Another take would be the immigration story. Reif and Hockfield represent different waves of immigrations. This is the slant I will now stress.

America’s immigration history in a nutshell. The human capital of America has been enriched by immigrants from all nations. The US has been an open society since its founding as a nation. It is a country made by immigrants in search of new opportunities.

The politically persecuted religious minorities of England in the seventeenth century gave the new world a strong Anglo-Saxon trace. Immigrants from Western Europe also peopled America, coming from the stock of persecuted religious and political minorities seeking religious, political and economic freedom.

The agricultural and industrial rise of America’s economy coincided, nay, was preceded by the continuous influx of immigrants. In this fashion, the French, Dutch, Germans, Italians, the Scandinavians followed over the decades and then centuries. The Spanish arrived by way of Latin America. Eastern Europe flooded America when political and religious persecution caused them to move out.

There is a dark side to this story: the slave trade from Africa. A second dark side, though less cruel, was that of coolie labor for America’s service industries. In this second stage of America’s darker immigration history, coolie labor from China and other Asian stock were brought in during the late 19th century to help build the railways and secure the service and agricultural industries of the Western Pacific frontiers.

Openness to immigration also brought in people of different talents and background. Through this open sieve, America’s labor resource – including intellectual and business leadership – improved. Many were attracted to the opportunities afforded by America on its way to becoming a major industrial and political power during its period of growth.

Examples of immigrant stock who made the US dominant. Pax Americana, the term used by historians to describe American domination of political, economic and intellectual life in the last and present century can be partly seen by counting the American winners of the Nobel Prizes, many of whom are of recent immigrant stock.

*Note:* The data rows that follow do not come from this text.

(** [do_add] never raises, and leaves the state [add_state]. *)
Lemma do_add_run env form st : do_add env form st = (Ok (), add_state env form st).
Proof.
  unfold add_state.
  destruct (add_refusal env form st) as [events|] eqn:Href.
  - unfold do_add, add_refusal in *.
    rewrite bind_run, (invalid_field_run _ _ _ _ validates_ipv4_decides).
    destruct (field_rejected validates_ipv4 (strip (entry_dest form)));
      [by injection Href as <-|].
    rewrite bind_run, (invalid_field_run _ _ _ _ validates_mask_decides).
    destruct (field_rejected validates_mask (strip (entry_mask form)));
      [by injection Href as <-|].
    rewrite bind_run, (invalid_field_run _ _ _ _ validates_ipv4_decides).
    destruct (field_rejected validates_ipv4 (strip (entry_gateway form)));
      [by injection Href as <-|].
    rewrite bind_run. unfold confirm_events in *.
    destruct (persistent_var form); [|done]. unfold askyesno at 1.
    cbn [andb] in Href.
    destruct (answer env (length (ui_events st))); [done|].
    by injection Href as <-.
  - apply add_refusal_None in Href as Hacc.
    destruct (os_run env (length (run_calls st)) (add_command form))
      as [result|msg|msg] eqn:Hrun; [by apply do_add_exited|..].
    all: destruct Hacc as (Hd1 & Hd2 & Hm1 & Hm2 & Hg1 & Hg2 & Hc).
    all: unfold do_add.
    all: rewrite bind_run, (invalid_field_valid _ _ _ Hd1 Hd2).
    all: rewrite bind_run, (invalid_field_valid _ _ _ Hm1 Hm2).
    all: rewrite bind_run, (invalid_field_valid _ _ _ Hg1 Hg2).
    all: rewrite bind_run, (confirm_run _ _ _ Hc); cbn [negb].
    all: unfold try_except; rewrite bind_run; unfold subprocess_run at 1.
    all: cbn [run_calls set_ui_events]; rewrite Hrun.
    all: unfold showerror, modify, command_raised, str_exn.
    all: destruct st; cbn; by rewrite <-app_assoc.
Qed.

(** [do_delete] never raises, and leaves the state [delete_state]. *)
Lemma do_delete_run env (dest_entry : string) st :
  do_delete env dest_entry st = (Ok (), delete_state env dest_entry st).
Proof.
  unfold delete_state.
  destruct (field_rejected validates_ipv4 (strip dest_entry)) eqn:Hrej.
  { unfold do_delete.
    by rewrite bind_run, (invalid_field_run _ _ _ _ validates_ipv4_decides), Hrej. }
  destruct (answer env (length (ui_events st))) eqn:Hans; cbn [negb].
  - assert (delete_accepted env dest_entry st) as Hacc.
    { unfold delete_accepted, field_rejected in *.
      rewrite validates_ipv4_decides.
      destruct (truthy (strip dest_entry)); [|done].
      by destruct (validates_ipv4 (strip dest_entry)). }
    destruct (os_run env (length (run_calls st)) (delete_command dest_entry))
      as [result|msg|msg] eqn:Hrun; [by apply do_delete_exited|..].
    all: unfold do_delete.
    all: rewrite bind_run, (invalid_field_run _ _ _ _ validates_ipv4_decides), Hrej.
    all: rewrite bind_run; unfold askyesno at 1; rewrite Hans; cbn [negb].
    all: unfold try_except; rewrite bind_run; unfold subprocess_run at 1.
    all: cbn [run_calls set_ui_events]; fold (delete_command dest_entry).
    all: rewrite Hrun.
    all: unfold showerror, modify, command_raised, str_exn, delete_question.
    all: destruct st; cbn; by rewrite <-app_assoc.
  - unfold do_delete.
    rewrite bind_run, (invalid_field_run _ _ _ _ validates_ipv4_decides), Hrej.
    rewrite bind_run. unfold askyesno at 1. by rewrite Hans.
Qed.

Lemma switch_tab_run (tab_id : string) st :
  switch_tab tab_id st
  = (Ok (), set_routes_tree (visible_rows tab_id (all_routes_data st))
              (set_current_filter tab_id st)).
Proof.
  unfold switch_tab. rewrite bind_run. unfold modify at 1.
  rewrite filter_routes_run. by destruct st.
Qed.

The strength of America is one anchored on immigrant stock. Openness allowed the entrepreneurial spirit to grow, business opportunities to multiply through the growth of markets, and scientific pursuits to flourish. And those opportunities themselves further enhanced America’s allure to immigrants.

Immigration rules are stricter today. But America is still able to cherry pick the immigrant pool of applicants from different nations. This assures new and modern stock for the future. The graduate schools are the collective instrument for the culling of the brightest among the bright young people of the world who get admitted each year in these schools.

The best among America’s business institutions choose their managers and technicians on the basis of merit where immigrants have a chance to be taken in. Thus, many opportunities of a lifetime are available for immigrants to find the best of all possible worlds and realize their own dreams in an American setting.

Back to MIT: the strength of America’s institutions. MIT is just one example of America’s strong institutions – educational and otherwise. The list of great American institutions of learning is long and it is still growing. MIT is in competition with them and it makes each of these institutions better, including MIT itself.

Today, MIT’s faculty appears like it reflects the world in some way. The European strain still contains a strong Anglo-Saxon trace but there are many Asian and foreign names too.

We see hints of Pax Asiatica coming in MIT. Programs that MIT has developed are helping China, Singapore, new institutes of science and technology set up in Abu Dhabi and in Russia, speaking only of on-going projects.

MIT has pioneered distance learning using the internet. It is the first institution to share its faculty’s teaching materials Freely on the Internet. Without enrolling at MIT, many students can access course outlines and reading materials and even lectures in mathematics, physics and engineering. This leap of faith in open source teaching has wowed those who have experienced it.